You will also need to ascertain how many employees will be flying the drone.
Depending on your business, several qualified pilots may be required to fly the craft, or it may make more sense to train just one person if you are not likely to be using it regularly. Another option could be to use external contractors, or else a hybrid business model where the more straightforward drone requirements are carried out in house and external experts are used for more advanced requirements.
Finally, you should consider costs and risks. If you plan to use a drone for a relatively simple purpose with a tried and tested product and data collection methodology, then the drone itself will be fairly straightforward and affordable with an outright cost of around £1,500–£2,000.
There are also, however, the hidden costs of drone use to acknowledge, such as insurance, additional computer hardware for data storage and processing, and ongoing maintenance and time inputs.
As with all other aspects of a project, drone risks should be managed responsibly, so make sure you ask yourself at the outset 'How do I minimise the risk to my business and manage liability before something goes wrong?'
Links between the different parties, manufacturers, practitioners, regulators, governments and standards bodies, among others, have grown stronger in recent years, and can serve as the foundations for the growth of a safe, secure and fully accountable drone industry.
Drones and associated workflows will eventually come as a complete package, as some do already, ensuring compliance with standards in manufacturing, pilot competency, safety and regulation, as well as approved methodologies for automated data collection and analysis.
Ongoing developments in regulation will ultimately ensure safety security and accountability. Advances in artificial intelligence and machine learning will allow automated approaches to analysing gigabytes of image data. This will be particularly useful in the infrastructure inspection market.
As the dots are joined over the coming years, drones are likely to be used for everyday tasks such as fertilising crops, monitoring traffic in urban areas, delivering packages to remote rural regions, or carrying out express deliveries in urban areas and emergency deliveries of medical packages, such as defibrillators or blood.

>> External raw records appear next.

(* ===== verification/System.v ===== *)
(** System: the running server: connections are accepted and given to the event
    loops, commands hop to the shards through their task queues, and replies come
    back through the queues of the loops.
    Source: src/src/network/redis_server.hpp, src/src/transaction_layer/
    transaction.cpp, src/src/sharding/engine_shard_set.hpp.

    Where [Server] keeps the waiting tasks of each session in a list of its own,
    they are here in the queues that the code puts them in, those of [TaskQueue]
    and [MpmcQueue]. An event is one task of one thread. *)
From Stdlib Require Import Ascii String.
From stdpp Require Import gmap strings pretty.
From S2P Require Import Prelude MpmcQueue EventCount TaskQueue Pool CompactObj DbSlice IoBuf Resp CmdArgs Registry Shards Commands Server.
Local Open Scope Z_scope.

(** A task for a shard: the callback of the command of a session, and behind it
    the rest of its coroutine. *)
Record ShardJob : Set := mkShardJob { job_sess : nat; job_tx : Transaction; job_args : list string }.

(** A task for an event loop: the first read of a session, or a reply. *)
Inductive LoopJob : Set := StartRead (i : nat) | SendReply (i : nat) (s : string).
Definition loop_sess (job : LoopJob) : nat := match job with StartRead i | SendReply i _ => i end.

(** A connection: not accepted yet, given to a loop, or read by that loop. *)
Inductive conn : Set := NotYet | Starting (j : nat) | Open (j : nat).
#[global] Instance conn_eq_dec : EqDecision conn.
Proof. solve_decision. Defined.

(** [socket_.Proactor()] *)
Definition proactor_of (c : conn) : option nat := match c with NotYet => None | Starting j | Open j => Some j end.

Record System : Type := mkSystem {
  nspace_ : Namespace;
  sess_ : list Session;      (* [pend_] is not used *)
  conns_ : list conn;
  workers_ : list (TaskQueue ShardJob);
  procs_ : list (Queue LoopJob);
  next_ : Z;                 (* NextProIndex_ *)
  up_ : bool;                (* isRuning *)
}.

Definition set_nspace (y : System) ns : System := mkSystem ns (sess_ y) (conns_ y) (workers_ y) (procs_ y) (next_ y) (up_ y).
Definition set_sess (y : System) l : System := mkSystem (nspace_ y) l (conns_ y) (workers_ y) (procs_ y) (next_ y) (up_ y).
Definition set_conns (y : System) l : System := mkSystem (nspace_ y) (sess_ y) l (workers_ y) (procs_ y) (next_ y) (up_ y).
Definition set_workers (y : System) l : System := mkSystem (nspace_ y) (sess_ y) (conns_ y) l (procs_ y) (next_ y) (up_ y).
Definition set_procs (y : System) l : System := mkSystem (nspace_ y) (sess_ y) (conns_ y) (workers_ y) l (next_ y) (up_ y).
Definition set_next (y : System) n : System := mkSystem (nspace_ y) (sess_ y) (conns_ y) (workers_ y) (procs_ y) n (up_ y).
Definition set_down (y : System) : System := mkSystem (nspace_ y) (sess_ y) (conns_ y) (workers_ y) (procs_ y) (next_ y) false.

(** The commands that answer without a hop. *)
Definition direct (args : list string) : bool :=
  bool_decide (default "" (head args) ∈ ["PING"; "CLIENT"; "SHUTDOWN"])%string.

Section system.
Context `{StdLib} (fuel size : nat) (cont : nat → EventCount → res EventCount).

Definition kRingDepth : Z := 4096.

(** [RedisServer(listenFd, size)] and the part of [Start] before the connections. *)
Definition new_system (clients : nat) : res System :=
  ns ← new_namespace size;
  match new_task_queue kQueueLen, new_queue kRingDepth with
  | Some w, Some q => Ok (mkSystem ns (replicate clients new_session) (replicate clients NotYet) (replicate size w) (replicate size q) 0 true)
  | _, _ => Fault AssertFailed
  end.

(** [p->DispatchBrief(job)] on loop [j]; the result is not looked at. *)
Definition dispatch (j : nat) (job : LoopJob) (y : System) : res System :=
  q ← aget (procs_ y) j; '(q, _) ← try_enqueue q job; l ← aset (procs_ y) j q; Ok (set_procs y l).

(** [shard_set->Add(sid, job)]: what becomes of the coroutine of [Add] is not
    looked at. *)
Definition add_job (sid : Z) (job : ShardJob) (y : System) : res System :=
  _ ← cassert (sid <? Z.of_nat size);
  q ← aget (workers_ y) (Z.to_nat sid);
  '(q, _) ← TaskQueue.Add (S fuel) (S fuel) q job (job_sess job);
  l ← aset (workers_ y) (Z.to_nat sid) q; Ok (set_workers y l).

(** The accept loop: the next connection goes to [NextProactor()]. *)
Definition on_accept (y : System) : res System :=
  match list_find (NotYet =.) (conns_ y) with
  | None => Ok y
  | Some (i, _) =>
      let '(next, j) := NextProactor (Z.of_nat size) (next_ y) in
      l ← aset (conns_ y) i (Starting (Z.to_nat j));
      dispatch (Z.to_nat j) (StartRead i) (set_next (set_conns y l) next)
  end.

(** What a handler does at its end, for session [i]. *)
Definition finish (i : nat) (r : Reply) (y : System) : res System :=
  match r with
  | SendImp s =>
      c ← aget (conns_ y) i;
      match proactor_of c with Some j => dispatch j (SendReply i s) y | None => Fault NullPointer end
  | Stop => Ok (set_down y)
  end.

Definition run_command (i : nat) (tx : Transaction) (args : list string) (y : System) : res System :=
  '(ns, r) ← invoke fuel size tx args (nspace_ y); finish i r (set_nspace y ns).

(** A read of session [i] completes, up to the next one. *)
Definition on_data (i : nat) (now : Z) (data : list ascii) (y : System) : res System :=
  c ← aget (conns_ y) i;
  match c with
  | Open j =>
      s ← aget (sess_ y) i;
      s' ← on_read fuel size now s data;
      l ← aset (sess_ y) i (set_pend s' []);
      let y := set_sess y l in
      match pend_ s' with
      | Hop tx args :: _ =>
          if direct args then run_command i tx args y else add_job (unique_shard_id_ tx) (mkShardJob i tx args) y
      | Out s :: _ => dispatch j (SendReply i s) y
      | [] => Ok y
      end
  | _ => Ok y
  end.

(** A round of the worker of shard [sid]. *)
Definition shard_turn (sid : nat) (y : System) : res System :=
  q ← aget (workers_ y) sid;
  '(q, r) ← run_round (S fuel) cont q;
  l ← aset (workers_ y) sid q;
  let y := set_workers y l in
  match r with
  | Runs job => run_command (job_sess job) (job_tx job) (job_args job) y
  | _ => Ok y
  end.

(** Loop [j] takes its next task. *)
Definition loop_turn (j : nat) (chunks : nat → nat) (y : System) : res System :=
  q ← aget (procs_ y) j;
  '(q, r) ← try_dequeue q;
  l ← aset (procs_ y) j q;
  let y := set_procs y l in
  match r with
  | Some (StartRead i) => l ← aset (conns_ y) i (Open j); Ok (set_conns y l)
  | Some (SendReply i reply) =>
      s ← aget (sess_ y) i; s ← on_reply chunks s reply []; l ← aset (sess_ y) i s; Ok (set_sess y l)
  | None => Ok y
  end.

Inductive sevent : Type :=
  | Accept
  | Data (i : nat) (now : Z) (data : list ascii)
  | ShardTurn (sid : nat)
  | LoopTurn (j : nat) (chunks : nat → nat).

(** After SHUTDOWN nothing of this happens any more; [Pool.Shutdown] is the rest. *)
Definition sexec (e : sevent) (y : System) : res System :=
  if up_ y then
    match e with
    | Accept => on_accept y
    | Data i now data => on_data i now data y
    | ShardTurn sid => shard_turn sid y
    | LoopTurn j chunks => loop_turn j chunks y
    end
  else Ok y.

Definition sexec_all (es : list sevent) (y : System) : res System := rfold sexec es y.

(** ** The events of [Server] that an event stands for *)

Definition front_job (q : TaskQueue ShardJob) : option ShardJob :=
  match run_round (S fuel) cont q with Ok (_, Runs job) => Some job | _ => None end.
Definition front_task (q : Queue LoopJob) : option LoopJob :=
  match try_dequeue q with Ok (_, r) => r | _ => None end.

(** A command that needs no hop runs at once. *)
Definition ran_now (i : nat) (now : Z) (data : list ascii) (y : System) : list Server.event :=
  match s ← sess_ y !! i; (match on_read fuel size now s data with Ok s' => Some (pend_ s') | _ => None end) with
  | Some (Hop _ args :: _) => if direct args then [Run i] else []
  | _ => []
  end.

Definition events_of (e : sevent) (y : System) : list Server.event :=
  if up_ y then
    match e with
    | Accept => []
    | Data i now data => match conns_ y !! i with Some (Open _) => Read i now data :: ran_now i now data y | _ => [] end
    | ShardTurn sid => match workers_ y !! sid ≫= front_job with Some job => [Run (job_sess job)] | None => [] end
    | LoopTurn j chunks => match procs_ y !! j ≫= front_task with Some (SendReply i _) => [Flush i chunks] | _ => [] end
    end
  else [].

(** The events of [Server] that a run of the system stands for. *)
Fixpoint trace (es : list sevent) (y : System) : list Server.event :=
  match es with
  | [] => []
  | e :: es' => events_of e y ++ match sexec e y with Ok y' => trace es' y' | Fault _ => [] end
  end.
End system.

In the UK, NHS Highland is working with Highlands and Islands Enterprise and the University of the Highlands and Islands on a project that could see drones pick up and deliver items across its regions. In some areas, drones may be faster than current transport methods, and there is the added advantage of reduced carbon dioxide emissions in cities. Research is currently being carried out into using drones to take water samples from lakes and rivers and air samples from volcanoes, or to carry passengers, and into the development of drones with nozzles for 3D printing, among other potential uses.
If drones are to be integrated into society, though, we need to ensure their safety, reliability and accountability. The necessary systems are developing apace as technologies improve and regulation is being strengthened.